→ WHAT IS EXPECTED
Whatever the data contains, copy all of it exactly.

→ DATA UNDER STUDY

(** * Registration store (src/contexts/RegistrationContext.tsx)

    A shallow embedding of [RegistrationProvider]: the React state
    ([registrations], [loading]), the Firestore collection it talks to,
    and the three asynchronous callbacks [fetchRegistrations],
    [registerForEvent] and [markAttendance], together with the derived
    views [userRegistrations], [allRegistrations] and [isUserRegistered].

    Asynchronous callbacks are modelled as computations in a small
    state / exception / event-log monad.  Every Firestore call may be
    rejected; whether it is rejected is read from a fault schedule that is
    part of the system state, so that a theorem quantified over all states
    covers every interleaving of database failures. *)

From stdpp Require Import gmap strings list fin_maps.


(** ** Data model *)

(** The identity handed out by [useAuth]. *)
Module User.
Record t := mk { id : string; role : string }.
End User.

(** [Registration] of [@/lib/types]; [checkedInAt] is the optional field. *)
Module Registration.
Record t := mk {
  id : string;
  userId : string;
  eventId : string;
  registrationDate : string;
  checkedIn : bool;
  checkedInAt : option string
}.
End Registration.

(** What [doc.data()] returns for a document of the collection.  The
    fields are those of a registration, except that the [id] field may be
    missing from the stored data: the source supplies [doc.id] for it
    before spreading the data over it. *)
Module DocumentData.
Record t := mk {
  id : option string;
  userId : string;
  eventId : string;
  registrationDate : string;
  checkedIn : bool;
  checkedInAt : option string
}.
End DocumentData.

(** The result of [useAuth()]: [user] and [loading: authLoading]. *)
Record Auth := mkAuth { user : option User.t; authLoading : bool }.

(** The two queries the store builds: the bare collection reference and
    [query(regsCollection, where('userId', '==', uid))]. *)
Inductive Query :=
| Collection
| WhereUserId (uid : string).

Inductive FirestoreError :=
| Unavailable
| NotFound
| InvalidArgument.

(** Observable effects, in the order in which they happen. *)
Inductive Event :=
| SetLoading (b : bool)
| SetRegistrations (rs : list Registration.t)
| GetDocs (q : Query) (ok : bool)
| SetDoc (key : string) (data : DocumentData.t) (ok : bool)
| UpdateDoc (key : string) (at_ : string) (ok : bool)
| ConsoleError (msg : string).

(** Whether character [c] occurs in [s]. *)
Fixpoint occurs (c : Ascii.ascii) (s : string) : bool :=
  match s with
  | EmptyString => false
  | String c' s' => bool_decide (c' = c) || occurs c s'
  end.

(** The path separator of Firestore. *)
Definition slash : Ascii.ascii := Ascii.Ascii true true true true false true false false.

(** The document ids of Firestore: not empty, and without a slash, which
    separates the segments of a path.  Only under such an id can the
    ['registrations'] collection hold a document, and only for such an id
    is [doc(db, 'registrations', id)] taken to yield a reference. *)
Definition validDocumentId (id : string) : bool :=
  negb (bool_decide (id = "")) && negb (occurs slash id).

→ RESPONSE TO THE TASK
(** * Registration store (src/contexts/RegistrationContext.tsx)

    A shallow embedding of [RegistrationProvider]: the React state
    ([registrations], [loading]), the Firestore collection it talks to,
    and the three asynchronous callbacks [fetchRegistrations],
    [registerForEvent] and [markAttendance], together with the derived
    views [userRegistrations], [allRegistrations] and [isUserRegistered].

    Asynchronous callbacks are modelled as computations in a small
    state / exception / event-log monad.  Every Firestore call may be
    rejected; whether it is rejected is read from a fault schedule that is
    part of the system state, so that a theorem quantified over all states
    covers every interleaving of database failures. *)

From stdpp Require Import gmap strings list fin_maps.


(** ** Data model *)

(** The identity handed out by [useAuth]. *)
Module User.
Record t := mk { id : string; role : string }.
End User.

(** [Registration] of [@/lib/types]; [checkedInAt] is the optional field. *)
Module Registration.
Record t := mk {
  id : string;
  userId : string;
  eventId : string;
  registrationDate : string;
  checkedIn : bool;
  checkedInAt : option string
}.
End Registration.

(** What [doc.data()] returns for a document of the collection.  The
    fields are those of a registration, except that the [id] field may be
    missing from the stored data: the source supplies [doc.id] for it
    before spreading the data over it. *)
Module DocumentData.
Record t := mk {
  id : option string;
  userId : string;
  eventId : string;
  registrationDate : string;
  checkedIn : bool;
  checkedInAt : option string
}.
End DocumentData.

(** The result of [useAuth()]: [user] and [loading: authLoading]. *)
Record Auth := mkAuth { user : option User.t; authLoading : bool }.

(** The two queries the store builds: the bare collection reference and
    [query(regsCollection, where('userId', '==', uid))]. *)
Inductive Query :=
| Collection
| WhereUserId (uid : string).

Inductive FirestoreError :=
| Unavailable
| NotFound
| InvalidArgument.

(** Observable effects, in the order in which they happen. *)
Inductive Event :=
| SetLoading (b : bool)
| SetRegistrations (rs : list Registration.t)
| GetDocs (q : Query) (ok : bool)
| SetDoc (key : string) (data : DocumentData.t) (ok : bool)
| UpdateDoc (key : string) (at_ : string) (ok : bool)
| ConsoleError (msg : string).

(** Whether character [c] occurs in [s]. *)
Fixpoint occurs (c : Ascii.ascii) (s : string) : bool :=
  match s with
  | EmptyString => false
  | String c' s' => bool_decide (c' = c) || occurs c s'
  end.

(** The path separator of Firestore. *)
Definition slash : Ascii.ascii := Ascii.Ascii true true true true false true false false.

(** The document ids of Firestore: not empty, and without a slash, which
    separates the segments of a path.  Only under such an id can the
    ['registrations'] collection hold a document, and only for such an id
    is [doc(db, 'registrations', id)] taken to yield a reference. *)
Definition validDocumentId (id : string) : bool :=
  negb (bool_decide (id = "")) && negb (occurs slash id).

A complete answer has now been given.